Learning from your mistakes will often turn a good idea into a much better one.

After more than 20 years as owner of a remodeling company, John Sperath admitted that he didn't fully understand a profit-and-loss statement or what the numbers meant on a balance sheet. He remedied that by joining a peer review group. “It was the best thing I ever did for my business,” says the owner of award-winning Blue Ribbon Residential Construction, in Apex, N.C.

Like many who have seen the light, Sperath wanted to share his new knowledge “and create a better workforce” by teaching others. “A lot of guys think that if they have $100 in their wallet at the end of the week, they're making money,” says Sperath, who decided to offer business classes to his trade contractors. Easier said than done.

“[A series like that] would terrify me,” says Peter Olijnyk, a former electrical subcontractor who is now a project manager and software consultant in Rochester, N.Y. “Now that I'm out of [the trades] and in the business world, [I understand the need for] timelines and project planning; the importance of cash on hand, scheduling, managing people. [Back then] the idea of doing management, learning about public relations and bookkeeping was so foreign.

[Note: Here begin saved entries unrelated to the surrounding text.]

(** X11. When the broker accepts the connection, the topic of the device
    is subscribed to and, once the subscription is granted, the row of the
    device is set online with the instant of the connection as
    [lastSeen] and broadcast.  A subscription that is refused leaves the
    tables and the set of subscribed topics as they were.  When the update
    of the row throws, the topic is already recorded as subscribed, the
    rejection is handled by nobody and nothing is broadcast; the tables
    are as they were when the UPDATE failed, and the row is online already
    when it is the SELECT after the UPDATE that failed. *)
Theorem an_accepted_connection_sets_the_device_online
    (fuel : nat) (device : Device.t) (subscribeError : bool) (w : World) :
  broker (env w) (length (connections (env w))) = ReplyConnect subscribeError ->
  let w1 := connectedTo device Primary (firstVersion device) 5000 w in
  let w' := (connectToDevice (S fuel) device w).2 in
  let t := clock (env w) in
  let update := UpdateDevice (Device.id device) (onlineAt t) in
  connectToDevice (S fuel) device w =
    (Return tt,
     if subscribeError then emit (ESubscribe (Device.mqttTopic device) false) w1
     else if fails w 0 update
          then emit (EUnhandledRejection "storage")
                 (refused device (onlineAt t) (subscribed device w1))
          else updated device (onlineAt t) (subscribed device w1))
  /\ (subscribeError = false -> fails w 0 update = true ->
      trace w' =
        trace w1 ++ [ ESubscribe (Device.mqttTopic device) true;
                      EStorage update false;
                      EUnhandledRejection "storage" ]
      /\ (wrote w 0 update = false -> storage w' = storage w)
      /\ (wrote w 0 update = true ->
          devices (storage w') =
            map (fun d => if Device.id d =? Device.id device
                          then Device.merge d (onlineAt t) else d)
                (devices (storage w)))).
Proof.
  intros B w1 w' t update. subst w'. rewrite connect_answered. cbv zeta.
  rewrite B. fold w1. rewrite onConnect_effects.
  change (clock (env w1)) with t. change (fails w1 0) with (fails w 0). fold update.
  split; [reflexivity|].
  intros -> F. rewrite F.
  cbn [snd emit storage refused trace subscribed with_service]. fold update.
  change (wrote _ 0 update) with (wrote w 0 update).
  split; [now rewrite <- !app_assoc|].
  destruct (wrote w 0 update); split; intros E;
    solve [discriminate E | reflexivity].
Qed.
(** C1, as the code has it.  [should_trade] only logs: ledger and world are
    untouched.  With a confidence below the minimum (0.6 when unset; an
    absent confidence reads as 0) the answer is [False] whatever the other
    fields.  When confidence and profit after fee are numbers and neither
    they nor the two minimums are NaN, the call returns, and it answers
    [True] exactly when the signal is in the white list (["buy"; "sell"]
    when unset), the confidence is at least the minimum and the profit
    after fee is at least the minimum (0.0 when unset).  A confidence that
    is not a number (null, a string, a container) raises [TypeError] once
    the signal has passed the white list. *)
Theorem should_trade_iff (pred : Prediction) (s : Bot) :
  let wl := get_or (signal_whitelist (strategy cfg)) ["buy"; "sell"] in
  let cmin := get_or (min_confidence (strategy cfg)) (dec 6 1) in
  let pmin := get_or (min_profit_after_fee (strategy cfg)) (S754_zero false) in
  let conf := get_or (confidence pred) (VInt 0) in
  let profit := get_or (profit_after_fee pred) (VInt 0) in
  let listed := exists sg, signal pred = Some sg /\ In sg wl in
  let r := should_trade cfg pred s in
  order_state (snd r) = order_state s
  /\ world (snd r) = world s
  /\ (py_lt conf cmin = Ret true -> fst r = Ret false)
  /\ (is_number conf -> is_number profit ->
      cmin <> S754_nan -> pmin <> S754_nan ->
      exists b : bool,
        fst r = Ret b
        /\ (b = true <->
            listed /\ py_ge conf cmin = Ret true /\ py_ge profit pmin = Ret true))
  /\ (listed -> ~ is_number conf -> conf <> VFloat S754_nan ->
      fst r = Raise (TypeError "'<' not supported")).
Proof.
  intros wl cmin pmin conf profit listed r.
  cut (order_state (snd r) = order_state s
       /\ world (snd r) = world s
       /\ (py_lt conf cmin = Ret true -> fst r = Ret false)
       /\ (forall c p : comparison,
             py_compare conf cmin = Ret (Some c) ->
             py_compare profit pmin = Ret (Some p) ->
             exists b : bool,
               fst r = Ret b
               /\ (b = true <->
                   listed /\ py_ge conf cmin = Ret true
                   /\ py_ge profit pmin = Ret true))
       /\ (listed -> forall e, py_compare conf cmin = Raise e -> fst r = Raise e)).
  { intros (H1 & H2 & H3 & H4 & H5).
    split; [exact H1|]. split; [exact H2|]. split; [exact H3|]. split.
    - intros Nc Np Hc Hp.
      destruct (py_compare_number conf cmin Nc Hc) as (c & Hcc).
      destruct (py_compare_number profit pmin Np Hp) as (p & Hpp).
      exact (H4 c p Hcc Hpp).
    - intros Hl Hn Hnan. apply (H5 Hl).
      destruct conf as [|b|z|x|t|]; cbn in Hn; try reflexivity;
        try (exfalso; apply Hn; exact I).
      exfalso. apply Hn. intros ->. apply Hnan. reflexivity. }
  unfold r, should_trade.
  fold wl cmin pmin conf profit.
  destruct (py_in (signal pred) wl) eqn:Hin; cbn [negb].
  - apply py_in_In in Hin. fold listed in Hin.
    unfold bind at 1, lift_result at 1.
    destruct (py_lt conf cmin) as [[|]|e] eqn:Hc.
    + cbn. repeat split; try reflexivity.
      * intros c p Hcc _. exists false. split; [reflexivity|].
        split; [discriminate|]. intros (_ & Hge & _).
        apply (py_lt_ge conf cmin c) in Hcc. destruct Hcc as (_ & _).
        unfold py_lt, py_ge in *.
        destruct (py_compare conf cmin) as [[[| |]|]|]; discriminate.
      * intros _ e He. unfold py_lt in Hc. rewrite He in Hc. discriminate.
    + unfold bind at 1, lift_result at 1.
      destruct (py_lt profit pmin) as [[|]|e] eqn:Hp.
      * cbn. repeat split; try reflexivity; try discriminate.
        -- intros c p Hcc Hpp. exists false. split; [reflexivity|].
           split; [discriminate|]. intros (_ & _ & Hge).
           unfold py_lt, py_ge in *.
           destruct (py_compare profit pmin) as [[[| |]|]|]; discriminate.
        -- intros _ e He. unfold py_lt in Hc. rewrite He in Hc. discriminate.
      * cbn. repeat split; try reflexivity; try discriminate.
        -- intros c p Hcc Hpp. exists true. split; [reflexivity|].
           split; [|reflexivity]. intros _. split; [exact Hin|].
           unfold py_lt, py_ge in *. rewrite Hcc in *. rewrite Hpp in *.
           destruct c, p; try discriminate; split; reflexivity.
        -- intros _ e He. unfold py_lt in Hc. rewrite He in Hc. discriminate.
      * cbn. repeat split; try reflexivity; try discriminate.
        -- intros c p _ Hpp. unfold py_lt in Hp. rewrite Hpp in Hp.
           destruct p; discriminate.
        -- intros _ e' He. unfold py_lt in Hc. rewrite He in Hc. discriminate.
    + cbn. repeat split; try reflexivity; try discriminate.
      * intros c p Hcc _. unfold py_lt in Hc. rewrite Hcc in Hc.
        destruct c; discriminate.
      * intros _ e' He. unfold py_lt in Hc. rewrite He in Hc.
        injection Hc as ->. reflexivity.
  - cbn. repeat split; try reflexivity.
    + intros c p _ _. exists false. split; [reflexivity|].
      split; [discriminate|]. intros (Hl & _). apply py_in_In in Hl. congruence.
    + intros Hl. apply py_in_In in Hl. congruence.
Qed.
(** * BongoCat fetching core: rate limiter, proxy rotation, session
    managers and batch fan-out.

    A shallow embedding of
    - [bongocat/core_scraper/rate_limiter.py]          ([RateLimiter]),
    - [bongocat/core_scraper/proxy_handler.py]         ([ProxyHandler]),
    - [bongocat/core_scraper/session_manager.py]       ([SessionManager]),
    - [bongocat-framework/core_scraper/async_session_manager.py]
                                                       ([AsyncSessionManager]),
    - [bongocat/core_scraper/async_scraper.py]         ([AsyncBongoCat]),
    with the properties of the design document stated over it.

    Conventions.
    - A Python [float] is an exact rational ([Q]); equalities between
      floats are stated up to [==].  A Python [int] is a [Z].
    - [time.time()] and [time.sleep] act on an explicit clock; where a
      method only stamps or compares the time, the reading is an argument.
    - A method that can raise returns a [result]; a method that mutates
      [self] returns the new object next to its outcome.
    - Network and randomness are oracles given per call. *)

From Stdlib Require Import ZArith QArith Qminmax Lqa Lia List Bool.
From stdpp Require Import base strings list gmap fin_maps pretty.
Import ListNotations.
Open Scope Q_scope.

(** ** Python basics *)

Inductive exn : Type :=
| Exception (msg : string)        (* any [Exception] with [str(e) = msg] *)
| TimeoutError                    (* [asyncio.TimeoutError] *)
| IndexError (msg : string)
| ValueError (msg : string).

(** [str(e)]; [str(asyncio.TimeoutError())] is the empty string. *)
Definition str (e : exn) : string :=
  match e with
  | Exception m | IndexError m | ValueError m => m
  | TimeoutError => ""
  end.

Inductive result (A : Type) : Type :=
| Ok (a : A)
| Raise (e : exn).
Arguments Ok {A} a.
Arguments Raise {A} e.

Definition raises {A} (r : result A) : Prop :=
  match r with Raise _ => True | Ok _ => False end.

(** The wall clock: [now] is what [time.time()] reads, [slept] records every
    [time.sleep(d)] in call order. *)
Record clock : Type := Clock { now : Q; slept : list Q }.

Definition time_sleep (d : Q) (c : clock) : clock :=
  {| now := now c + d; slept := slept c ++ [d] |}.

(** Time that passes without a [sleep] (scheduling, the caller's own work). *)
Definition elapse (d : Q) (c : clock) : clock :=
  {| now := now c + d; slept := slept c |}.

Definition total_sleep (c : clock) : Q := fold_right Qplus 0 (slept c).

I was getting the jobs done; I was so busy that I just didn't have time for that stuff.”

Olijnyk's fears —and other issues such as the inability to attend classes held during the day, getting to a distant location, and a resistance to showing financials — were exactly what Sperath found among his own trade contractors when he launched the classes.

Still, “it's a great idea,” says Victoria Downing, REMODELING columnist and consultant to the remodeling industry, who teaches similar classes for business owners. She suggests the following:

  • Offer classes to noncompetitive groups.
  • Make seminars interactive and use “fake” companies for exercises.
  • Have people work in teams so their lack of knowledge is not glaringly obvious.
  • Market the classes as something that will add value to a participant's business.
  • Start with one class rather than offering a series.
  • To further work out the kinks, Sperath held classes for his immediate employees and learned that “too much information can overwhelm people who don't work with these materials every day,” he says. “Now it's working well with the staff and we have graduated from the P&L to job-cost reports and estimates versus actual reports.”

    Not one to let go of a good idea, Sperath will try again with subcontractors. “My success is dependent on their success.”